Bytecode documentation issues for Python 3.12

[MatthieuDartiailh]

As part of adding support for Python 3.12 to https://github.com/MatthieuDartiailh/bytecode I have identified a number of documentation issues both in the dismodule documentation in the bytecode section of the What's new in 3.12. Opening a separate issue for each point would just clutter the issue tracker so I will try to summarize all my findings here.

Issue in dis documentation

• COMPARE_OP oparg now uses the 4 lower bits as a cache. As a consequence:
  • the statement The operation name can be found in cmp_op[opname] is not true anymore.
  • the meaning of the cache is not documented but it can be != 0 even for a freshly compiled bytecode and as a consequence the difference is visible in dis.dis output
• MIN_INSTRUMENTED_OPCODE is not documented but needed to determine what are the "normal" opcodes
• LOAD_SUPER_ATTR description could use a code block to describe its stack effect IMO
• POP_JUMP_IF_NOT_NONE and POP_JUMP_IF_NONE are still described as pseudo-instructions even though there are not anymore in 3.12
• CALL_INSTRINSIC_2 stack manipulation description looks wrong.
  The description reads Passes STACK[-2], STACK[-1] as the arguments and sets STACK[-1] to the result, but the implementation pops 2 values from the stack
• END_SEND is not documented
• how to account for the presence of CACHE instructions following jumping instructions is not described (FOR_ITER and SEND for the time being)

Issue in What's new

• BINARY_SLICE is not mentioned
• STORE_SLICE is not mentioned
• CLEANUP_THROW is not mentioned
• RETURN_CONST is not mentioned
• LOAD_FAST_CHECK is not mentioned
• END_SEND is not mentioned
• CALL_INSTRINSIC_1/2 are not mentioned
• FOR_ITER new behavior is not mentioned
• The fact that POP_JUMP_IF_* family of instructions are now real instructions is not mentioned
• YIELD_VALUE need for an argument is not mentioned
• The addition of dis.hasexc is not mentioned

Linked PRs

• gh-107457: update dis documentation with changes in 3.12 #108900
• [3.12] gh-107457: update dis documentation with changes in 3.12 (GH-108900) #110985

[iritkatriel]

@MatthieuDartiailh Thanks for this.
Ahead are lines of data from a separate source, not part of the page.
(** Joining two trimmed strings with a comma gives a trimmed string. *)
Lemma TrimSpace_join (b k : string) :
  TrimSpace b = b -> TrimSpace k = k ->
  TrimSpace (b ++ "," ++ k) = b ++ "," ++ k.
Proof.
  intros Tb Tk.
  destruct (TrimSpace_unchanged b Tb) as [Hlead _].
  destruct (TrimSpace_unchanged k Tk) as [_ Htrail].
  assert (Hl : list_ascii_of_string (b ++ "," ++ k)
               = (list_ascii_of_string b ++ ","%char :: list_ascii_of_string k)%list)
    by now rewrite list_ascii_of_string_app.
  assert (Hrev : reverse (list_ascii_of_string b ++ ","%char :: list_ascii_of_string k)%list
                 = (reverse (list_ascii_of_string k)
                      ++ ","%char :: reverse (list_ascii_of_string b))%list)
    by now rewrite reverse_app, reverse_cons, <- app_assoc.
  unfold TrimSpace. rewrite Hl. unfold trimLeft at 1.
  rewrite trimLeftFuel_stable
    by (apply leadingRune_app_byte; [exact spaceRunes_no_comma | exact Hlead]).
  unfold trimRight, trimLeft. rewrite Hrev.
  rewrite trimLeftFuel_stable
    by (apply leadingRune_app_byte; [exact spaceRunes_rev_no_comma | exact Htrail]).
  rewrite <- Hrev, reverse_involutive, <- Hl.
  apply string_of_list_ascii_of_string.
Qed.

(** ** Resolve-for-read *)

Section Resolve.
Variable cfg : apiConfig.
Variable video : Video.

(** What the last step of [dbVideoToSignedVideo] returns for a decoded
    bucket and key. *)
Let signed (bucket key : string) : Video * option error :=
  match PresignGetObject (s3Client cfg) bucket key (15 * Minute) with
  | Done url => (setVideoURL video url, None)
  | Failed msg => (video, Some (External msg))
  end.

Lemma resolve_absent :
  VideoURL video = None \/ VideoURL video = Some "" ->
  dbVideoToSignedVideo cfg video = (video, None).
Proof. unfold dbVideoToSignedVideo. intros [-> | ->]; reflexivity. Qed.

Variable u : string.
Hypothesis Hu : VideoURL video = Some u.
Hypothesis Hne : u <> "".

Lemma resolve_url :
  Contains (TrimSpace u) "://" = true ->
  dbVideoToSignedVideo cfg video = (video, None).
Proof.
  intros H. unfold dbVideoToSignedVideo. rewrite Hu.
  apply String.eqb_neq in Hne. now rewrite Hne, H.
Qed.

Hypothesis Hscheme : Contains (TrimSpace u) "://" = false.
(* ===== verification/Prelude.v ===== *)
(** * FireDash Server: publications, tablets and delivery

    FireDash publishes reference data of fire departments to tablets in vehicles.
    Administrators change canonical data; a worker turns a change into an immutable,
    encrypted, versioned publication of a dataset scope (a department, a station or
    the system); tablets adopt an installation, keep a lease alive by checking in,
    and receive signed manifests and content keys wrapped for their own public key.
    This library models the services behind that, from the Python code under
    [src/apps/], and proves what makes them correct.

    ** The shape of the model

    The database is one record [Db] of tables ([Models]), each a finite map from
    primary keys to rows; foreign keys are keys.  Its other fields are the clock,
    the audit trail, the callbacks of [transaction.on_commit] and the effects
    outside the database.  A piece of code is a program [M Db A]: a function from a
    store to a value or an exception and the store it leaves ([Prelude]).  [atomic]
    is [transaction.atomic()]: an exception restores the store.  [save] is
    [obj.save(update_fields=...)], a function on the named fields of a row;
    [create], [update_where], [first_where] and the others in [Store] are the
    queries the code uses, with the unique constraints and widths that matter
    checked where the rows are written.  The clock stands still inside a
    transaction.  A transaction runs by itself, so row and advisory locks have no
    counterpart; where one request is several transactions (building a job,
    [complete_adoption], the delivery lane) an argument ([interleave n], [others])
    is what other sessions do in between, and the theorems hold for all of them
    within a stated contract.

    Integers of Python are [Z]; the database's widths are checked only where the
    code relies on them.  Strings are characters below U+0100 and bytes are
    strings.  Loops over rows recurse on the list of rows.  Loops with a bound in
    the code recurse on that bound: the slots of a worker cycle, the 1000 attempts
    of a number allocation, so no fuel is invented.

    Parameters stand for code that is not under [src/]: [Hash] (SHA-256),
    [HpkeSuite], [Secrets] and [Credentials] (the [cryptography] package, [hmac],
    [secrets] and the credentials on disk), [Accounts] (password hashing, random tokens
    and the limits for failed sign-ins), [DeliverySettings] ([urlsplit] and the report
    transfer keys), [Settings], and [ProtectedRows] for protecting foreign keys of tables
    outside the model; [Builders], [DocumentGenerations],
    [ArtifactStore] and [FileLibraries] stand for the builders of single datasets
    and the file system; [Aesgcm] with its laws, [SecretSettings], [MailEnvironment]
    (address validation, [ipaddress], name resolution, sockets, [requests]),
    [MailSettings] and [PdfLibrary] ([pypdf]) are those of secrets and mail; [Floats],
    [ReportCrypto] (RSA, AES-GCM, images), [ReportSettings], [ReportStorage] (the spool's
    directory and the refusals of the operating system) and [PortalSettings] those of report
    transfer.  [SpoolLaws] says that a new [uuid4] is not the name of a file while the spool
    has room, and [BuildersQuiet] and [FileLibrariesSimulated] say that
    builders leave the publication tables alone and that preparing file libraries
    moves the lifecycle by its own steps.  [Demo], [TabletDemo], [RoleDemo],
    [MailDemo] and [ReportDemo] instantiate all of them, and every witness runs there.

    ** Publications

    [Registry] is [publications/registry.py]; [Authorization] the scope queries and
    [require_*] checks of [authorization/scopes.py] and [services.py] and temporary
    access of [file_library/services.py]; [Fingerprint] the payloads, fingerprints
    and summaries of [publications/builders.py]; [Artifacts] what a publication
    leaves behind ([manifests.py], [document_artifacts.py]); [Restore]
    [publications/restore.py].  [publications/services.py] is in [Queue] (dirty
    scopes, enqueueing, coalescing, claiming), [Build] and [Worker] (finalizing,
    failing and recovering a job, the build of a claimed job, the build lane of
    [work_cycle.py]) and [Admin] (publish, reject, stage, rebuild, cancel, roll
    back, delete).  [Retention] is [publications/retention.py].

    [Lifecycle] is the contract: a state machine on a [View] of the scopes, the
    attempts and the jobs, with its steps [lstep] and invariant [Inv].
    [Simulation] gives the rules by which a service is shown to move by these
    steps, [QueueSim] and [AdminSim] (the build, the administrators, retention and the
    worker) apply them, and
    [System] puts all services together as requests with reachability.

    - [SystemTheorems]: every request refines the lifecycle; one published
      publication and one active job per scope; attempts follow their jobs;
      versions are never reused; attempts and ended jobs are history.
    - [QueueTheorems], [PublishTheorems], [WorkerTheorems]:
      what claiming, coalescing, failing, recovering,
      finalizing, building and rolling back do, errors included.
    - [AccessTheorems]: who may administer a scope, and that anybody else changes
      nothing.  [RetentionTheorems]: what retention keeps and
      when a shared artifact is removed.  [DataTheorems]: the registry's table,
      fingerprints, summaries and the nightly window.

    [Totality] has the shared rules: which tables a program touches, and programs that do
    not raise.

    ** Tablets and delivery

    [Text] is Python's text and number formatting, [Versions]
    [tablets/versions.py]; [publications/hpke.py] is in [ApplicationSecrets].  [Tablets] is the whole of
    [tablets/services.py]; [TabletQueries] is [queries.py] and [activity.py];
    [Assignments] is [assignments/services.py].  [Manifests] is what an installation
    may receive ([publications/manifests.py], features, rescue guides, the version
    policy, [document_authorization.py]) and [Grants] the work of the delivery lane
    ([worker_grants.py], the key grants of [document_v2.py], [work_cycle.py]).

    [TabletInv] states the invariant: names and numbers, current installations,
    invitations, and that only current installations hold keys.  [TabletServices]
    and [DeliveryInv] show that every service keeps it; [DeliveryInv] also defines
    [entitled], who may have a publication.  [TabletSystem] adds what never
    changes back and composes all services with what happens between requests.

    - [TabletTheorems]: who holds keys, uniqueness and history in every reachable
      store; adoption against its specification [adopted]; failed proofs.
    - [LeaseTheorems]: credentials, when a lease is renewed, the end of leases, and
      what a withdrawn tablet leaves behind; allocation of asset numbers ends with a
      free one; a tablet has one vehicle.
    - [DeliveryTheorems]: keys only for the entitled and sealed for their own key,
      manifests only for the present state, and a safe clean-up.
    - [Versions] proves that reading and printing versions and builds are inverse.

    ** Accounts, roles, organization and personnel

    [Accounts] is [accounts/services.py], [managers.py] and the two commands that set up
    the first administrator; [Roles] the administration in [authorization/services.py];
    [Organizations] [organizations/services.py]; [Personnel] [personnel/services.py].
    [RoleInv] states the invariant of accounts and roles and what authority never
    becomes again, [RoleSystem] shows that every service keeps both and
    puts them together with the tablet services.  [OrganizationSystem] has the services
    of organization and personnel as requests and shows how they sit beside the other
    systems: lifecycle steps to the publications, at most revoked keys to the tablets,
    nothing to the roles, with the invariant of people and assignments.

    - [RoleTheorems]: a department keeps an administrator, removed administrators stay
      out, authority is unambiguous, setup tokens work once, strangers change nothing;
      when failed sign-ins lock an account.
    - [OrganizationTheorems]: what retiring a vehicle and closing a station leave behind,
      why a station is never deleted; people are kept
      consistently, the anonymized stay anonymous, offboarding.
    - [AuditTheorems]: the audit trail is append-only, across all services, those of
      report transfer included.
    - [ScopeState] is [publications/state.py], the state the pages show;
      [StateTheorems] that it follows the jobs, and what the summaries count.

    ** Application secrets and outbound mail

    [Encoding] is UTF-8 and base64, [ApplicationSecrets]
    [application_secrets/crypto.py]: key rings, envelopes and the cipher.  Of
    [outbound_mail/], [MailProviders] has the messages, the network policy, the HTTPS
    transport, the configuration rows, the SMTP and Brevo adapters
    and their registry, [MailServices] [services.py] and [secret_rotation.py], [ReportDelivery]
    the admission of a report, the provider of a department, the attempt and the
    idempotent requests.  Between the steps of a
    submission other sessions run ([others n]).

    [MailInv] is the invariant of the settings: usable modes, credentials in pairs, and
    that a verification recorded as successful was one of exactly the present settings;
    [MailRotation] shows that rotation keeps every secret.  [MailSystem] has the services
    as requests.  [ReportRequests] is the protocol of the delivery requests as rely and
    guarantee: what a session relies on ([request_rely]) while others run and what it
    guarantees them.

    - [SecretTheorems]: secrets come back, only under their context; a generated key ring
      is accepted.
    - [MailTheorems]: providers are used only with settings they were verified with;
      reports go to authorized recipients, at most once per request, with the documented
      answers; rotation loses nothing; strangers change no settings.
    - [RecipientTheorems]: the recipient policy decides as its form says, and SMTP
      connections reach permitted addresses only.  [MailDemo] is their concrete set-up.

    ** Report transfer

    Of [report_transfer/], [JsonText] and [ReportDocuments] are [contract.py] and
    [documents.py]: the text of a package is read with the hooks that refuse duplicate
    keys, deep nesting and wrong numbers, the envelope and the document are validated, and
    the package is decrypted.  The reader's fuel is twice the length of the text, which the
    round trip shows to be enough for all that was written by [json_dumps].
    [ReportTransfer] is [storage.py], [services.py] and the loaders of [exports.py]: the spool
    is a map of file names beside the tables, and a transaction that fails leaves
    the files it wrote ([transaction_files]).  [ReportPortal] is [transfers.py] and [portal.py]: the
    grants, the one mail with their link, its redemption, sessions and downloads.

    [ReportInv] is the invariant of reports, receipts and grants, with the history that no
    run takes back ([evolves_reports]), kept by submission, downloads and clean-up;
    [ReportPortalInv] adds the grants and puts all services together as requests.

    - [ReportTheorems]: a link opens once and gives what was granted while its recipient
      is entitled; a package is accepted once and stays readable as it was submitted until
      its deadline; expiry is final; the clean-up removes what has expired and nothing else; a
      grant is mailed at most once.
    - [DocumentTheorems]: canonical JSON is read back, and validated documents are within
      their bounds.  [ReportDemo] is the concrete set-up.

    ** Not modelled

    Views, forms, templates, serializers and management commands (glue around the
    services); the file system and sockets (I/O); the builders of single
    datasets and document generations, which mostly call libraries;
    ingestion and reference data, and file libraries.  Of report transfer: the drawing of
    [pdf.py], the request checks of [security.py], the HTTP views of the portal,
    the removal of unfinished receipts in the clean-up.  Columns the
    database fills by itself ([auto_now]) are left out unless a service reads them.
    Deadlocks, isolation anomalies and the lost races the code answers with
    [IntegrityError] cannot occur in the model, except where a handler for them is part
    of a service and is modelled with it. *)
From stdpp Require Export prelude gmap strings sorting pretty.
From Stdlib Require Export ZArith Lia.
Are you working on a PR?

[MatthieuDartiailh]

Not at the moment. If I manage to finish my work on bytecode, I will make a PR, but feel free to beat me to it.

[MatthieuDartiailh]

Also note that while I could address many of those, I did not figure out yet what the lower 4 bits of COMPARE_OP are for.

[gvanrossum]

Also note that while I could address many of those, I did not figure out yet what the lower 4 bits of COMPARE_OP are for.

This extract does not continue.